■ Work instructions ■
Repeat verbatim, and only, the lines of the data below, beginning at the line that contains "by_passkey l c" and stopping after the line that contains "Variable r : UIRequest.".

• • • • •

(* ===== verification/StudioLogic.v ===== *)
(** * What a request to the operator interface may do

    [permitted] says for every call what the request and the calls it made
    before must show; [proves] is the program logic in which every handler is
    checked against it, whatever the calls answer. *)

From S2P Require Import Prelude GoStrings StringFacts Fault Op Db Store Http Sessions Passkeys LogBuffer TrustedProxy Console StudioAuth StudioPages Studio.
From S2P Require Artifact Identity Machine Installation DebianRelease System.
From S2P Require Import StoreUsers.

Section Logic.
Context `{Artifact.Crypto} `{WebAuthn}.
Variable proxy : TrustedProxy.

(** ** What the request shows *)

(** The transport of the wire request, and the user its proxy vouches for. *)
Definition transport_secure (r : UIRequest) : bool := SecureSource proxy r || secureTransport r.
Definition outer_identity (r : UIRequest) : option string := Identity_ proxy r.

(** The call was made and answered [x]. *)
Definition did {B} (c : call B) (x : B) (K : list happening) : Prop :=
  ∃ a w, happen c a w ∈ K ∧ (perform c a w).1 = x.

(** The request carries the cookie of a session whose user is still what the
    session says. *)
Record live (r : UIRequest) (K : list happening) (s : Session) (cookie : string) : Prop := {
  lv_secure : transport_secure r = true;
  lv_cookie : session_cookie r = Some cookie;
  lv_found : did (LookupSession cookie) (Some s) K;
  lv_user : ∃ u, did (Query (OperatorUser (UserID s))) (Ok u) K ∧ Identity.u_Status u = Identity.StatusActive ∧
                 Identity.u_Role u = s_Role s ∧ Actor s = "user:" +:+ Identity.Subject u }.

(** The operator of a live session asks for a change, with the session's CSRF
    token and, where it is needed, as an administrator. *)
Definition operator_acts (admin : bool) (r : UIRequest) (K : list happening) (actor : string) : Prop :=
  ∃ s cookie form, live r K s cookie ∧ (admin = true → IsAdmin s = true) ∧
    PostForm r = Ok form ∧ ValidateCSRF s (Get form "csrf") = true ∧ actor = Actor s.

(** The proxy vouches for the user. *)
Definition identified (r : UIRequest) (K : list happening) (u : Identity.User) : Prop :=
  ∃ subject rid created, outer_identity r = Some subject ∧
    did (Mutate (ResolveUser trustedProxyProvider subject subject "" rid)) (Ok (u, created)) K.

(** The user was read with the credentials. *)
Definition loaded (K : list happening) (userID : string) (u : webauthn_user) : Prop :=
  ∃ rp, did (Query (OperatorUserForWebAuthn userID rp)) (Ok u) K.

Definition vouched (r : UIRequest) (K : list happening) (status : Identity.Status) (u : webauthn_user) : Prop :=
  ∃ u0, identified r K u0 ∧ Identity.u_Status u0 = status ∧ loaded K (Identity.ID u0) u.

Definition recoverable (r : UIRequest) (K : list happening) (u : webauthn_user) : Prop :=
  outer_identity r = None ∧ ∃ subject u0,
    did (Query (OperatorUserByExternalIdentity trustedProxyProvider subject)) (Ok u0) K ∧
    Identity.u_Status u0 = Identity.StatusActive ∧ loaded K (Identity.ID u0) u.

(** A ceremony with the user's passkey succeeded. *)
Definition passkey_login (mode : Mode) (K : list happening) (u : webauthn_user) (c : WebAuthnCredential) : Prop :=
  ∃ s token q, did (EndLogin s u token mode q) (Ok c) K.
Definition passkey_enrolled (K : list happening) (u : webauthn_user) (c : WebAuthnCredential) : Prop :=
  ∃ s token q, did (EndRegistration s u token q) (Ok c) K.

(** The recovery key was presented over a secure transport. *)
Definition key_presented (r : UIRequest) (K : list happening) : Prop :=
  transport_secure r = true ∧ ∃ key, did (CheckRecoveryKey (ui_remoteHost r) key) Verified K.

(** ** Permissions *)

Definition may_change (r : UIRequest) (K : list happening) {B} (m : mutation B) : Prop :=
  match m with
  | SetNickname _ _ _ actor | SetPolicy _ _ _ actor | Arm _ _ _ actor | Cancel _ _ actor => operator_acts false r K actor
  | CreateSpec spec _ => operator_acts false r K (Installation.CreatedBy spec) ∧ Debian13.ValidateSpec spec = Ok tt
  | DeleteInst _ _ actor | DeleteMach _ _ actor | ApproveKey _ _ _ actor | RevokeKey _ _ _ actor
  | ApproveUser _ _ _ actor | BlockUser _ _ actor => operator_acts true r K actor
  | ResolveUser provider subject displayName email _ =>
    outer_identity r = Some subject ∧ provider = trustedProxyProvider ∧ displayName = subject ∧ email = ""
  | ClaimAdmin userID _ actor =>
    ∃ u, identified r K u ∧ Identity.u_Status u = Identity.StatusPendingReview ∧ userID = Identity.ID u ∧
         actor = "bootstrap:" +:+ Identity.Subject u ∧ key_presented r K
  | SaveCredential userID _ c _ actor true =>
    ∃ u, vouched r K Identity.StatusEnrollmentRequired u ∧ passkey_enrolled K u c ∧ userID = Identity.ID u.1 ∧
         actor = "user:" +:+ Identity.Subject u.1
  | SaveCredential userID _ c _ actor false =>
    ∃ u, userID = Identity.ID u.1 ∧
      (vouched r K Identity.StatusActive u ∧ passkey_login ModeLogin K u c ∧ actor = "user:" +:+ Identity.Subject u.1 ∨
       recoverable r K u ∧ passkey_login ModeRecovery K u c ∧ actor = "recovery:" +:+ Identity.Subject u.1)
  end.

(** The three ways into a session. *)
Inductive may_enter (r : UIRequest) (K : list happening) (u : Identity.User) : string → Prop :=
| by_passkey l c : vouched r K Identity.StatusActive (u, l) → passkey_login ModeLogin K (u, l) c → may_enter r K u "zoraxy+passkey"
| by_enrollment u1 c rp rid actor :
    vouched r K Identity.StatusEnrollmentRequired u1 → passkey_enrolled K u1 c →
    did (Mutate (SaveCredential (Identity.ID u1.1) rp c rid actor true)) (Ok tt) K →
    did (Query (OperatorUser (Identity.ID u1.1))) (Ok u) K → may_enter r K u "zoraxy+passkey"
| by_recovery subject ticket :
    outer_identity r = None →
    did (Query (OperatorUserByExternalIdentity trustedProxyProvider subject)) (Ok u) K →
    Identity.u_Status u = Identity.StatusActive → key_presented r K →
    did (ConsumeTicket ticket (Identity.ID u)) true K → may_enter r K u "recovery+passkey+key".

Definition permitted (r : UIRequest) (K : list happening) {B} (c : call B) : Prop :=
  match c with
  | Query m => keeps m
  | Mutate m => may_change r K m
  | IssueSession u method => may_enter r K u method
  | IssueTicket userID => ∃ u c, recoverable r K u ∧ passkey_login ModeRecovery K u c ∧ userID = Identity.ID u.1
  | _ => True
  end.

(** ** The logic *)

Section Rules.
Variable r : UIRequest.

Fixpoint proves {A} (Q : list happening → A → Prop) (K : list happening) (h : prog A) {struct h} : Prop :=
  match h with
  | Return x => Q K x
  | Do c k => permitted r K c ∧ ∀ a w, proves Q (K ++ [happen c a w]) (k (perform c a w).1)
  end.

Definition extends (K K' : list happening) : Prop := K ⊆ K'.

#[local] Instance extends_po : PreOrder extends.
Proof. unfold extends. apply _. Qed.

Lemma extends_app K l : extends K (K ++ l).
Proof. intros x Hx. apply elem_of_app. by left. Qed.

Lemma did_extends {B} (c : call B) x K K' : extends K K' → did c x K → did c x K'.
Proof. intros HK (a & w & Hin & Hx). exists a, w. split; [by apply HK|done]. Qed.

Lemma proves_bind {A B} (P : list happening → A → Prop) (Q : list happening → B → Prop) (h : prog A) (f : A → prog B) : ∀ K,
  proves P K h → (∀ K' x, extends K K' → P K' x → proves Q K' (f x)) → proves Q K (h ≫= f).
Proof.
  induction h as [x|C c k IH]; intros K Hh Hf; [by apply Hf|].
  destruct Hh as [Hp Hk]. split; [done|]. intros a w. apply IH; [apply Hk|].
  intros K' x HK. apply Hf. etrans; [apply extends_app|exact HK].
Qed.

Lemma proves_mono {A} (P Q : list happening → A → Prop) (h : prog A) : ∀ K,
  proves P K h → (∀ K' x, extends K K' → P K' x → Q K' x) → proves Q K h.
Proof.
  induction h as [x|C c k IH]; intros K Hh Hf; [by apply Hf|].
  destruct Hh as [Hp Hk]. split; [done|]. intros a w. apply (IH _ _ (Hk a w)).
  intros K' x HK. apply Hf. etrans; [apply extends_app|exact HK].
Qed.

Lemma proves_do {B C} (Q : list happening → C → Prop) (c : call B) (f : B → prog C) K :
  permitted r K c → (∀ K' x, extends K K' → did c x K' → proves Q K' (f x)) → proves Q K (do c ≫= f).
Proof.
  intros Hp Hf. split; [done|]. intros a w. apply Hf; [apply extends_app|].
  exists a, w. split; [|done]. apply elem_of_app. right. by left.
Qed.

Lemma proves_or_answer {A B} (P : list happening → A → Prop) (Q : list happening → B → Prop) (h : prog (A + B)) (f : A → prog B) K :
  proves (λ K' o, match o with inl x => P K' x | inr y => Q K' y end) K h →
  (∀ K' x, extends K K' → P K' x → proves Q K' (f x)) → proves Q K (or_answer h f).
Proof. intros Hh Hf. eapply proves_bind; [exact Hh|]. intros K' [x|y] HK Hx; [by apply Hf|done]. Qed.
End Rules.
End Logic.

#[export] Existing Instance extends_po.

• • • • •

■ Response to this task ■
| by_passkey l c : vouched r K Identity.StatusActive (u, l) → passkey_login ModeLogin K (u, l) c → may_enter r K u "zoraxy+passkey"
| by_enrollment u1 c rp rid actor :
    vouched r K Identity.StatusEnrollmentRequired u1 → passkey_enrolled K u1 c →
    did (Mutate (SaveCredential (Identity.ID u1.1) rp c rid actor true)) (Ok tt) K →
    did (Query (OperatorUser (Identity.ID u1.1))) (Ok u) K → may_enter r K u "zoraxy+passkey"
| by_recovery subject ticket :
    outer_identity r = None →
    did (Query (OperatorUserByExternalIdentity trustedProxyProvider subject)) (Ok u) K →
    Identity.u_Status u = Identity.StatusActive → key_presented r K →
    did (ConsumeTicket ticket (Identity.ID u)) true K → may_enter r K u "recovery+passkey+key".

Definition permitted (r : UIRequest) (K : list happening) {B} (c : call B) : Prop :=
  match c with
  | Query m => keeps m
  | Mutate m => may_change r K m
  | IssueSession u method => may_enter r K u method
  | IssueTicket userID => ∃ u c, recoverable r K u ∧ passkey_login ModeRecovery K u c ∧ userID = Identity.ID u.1
  | _ => True
  end.

(** ** The logic *)

Section Rules.
Variable r : UIRequest.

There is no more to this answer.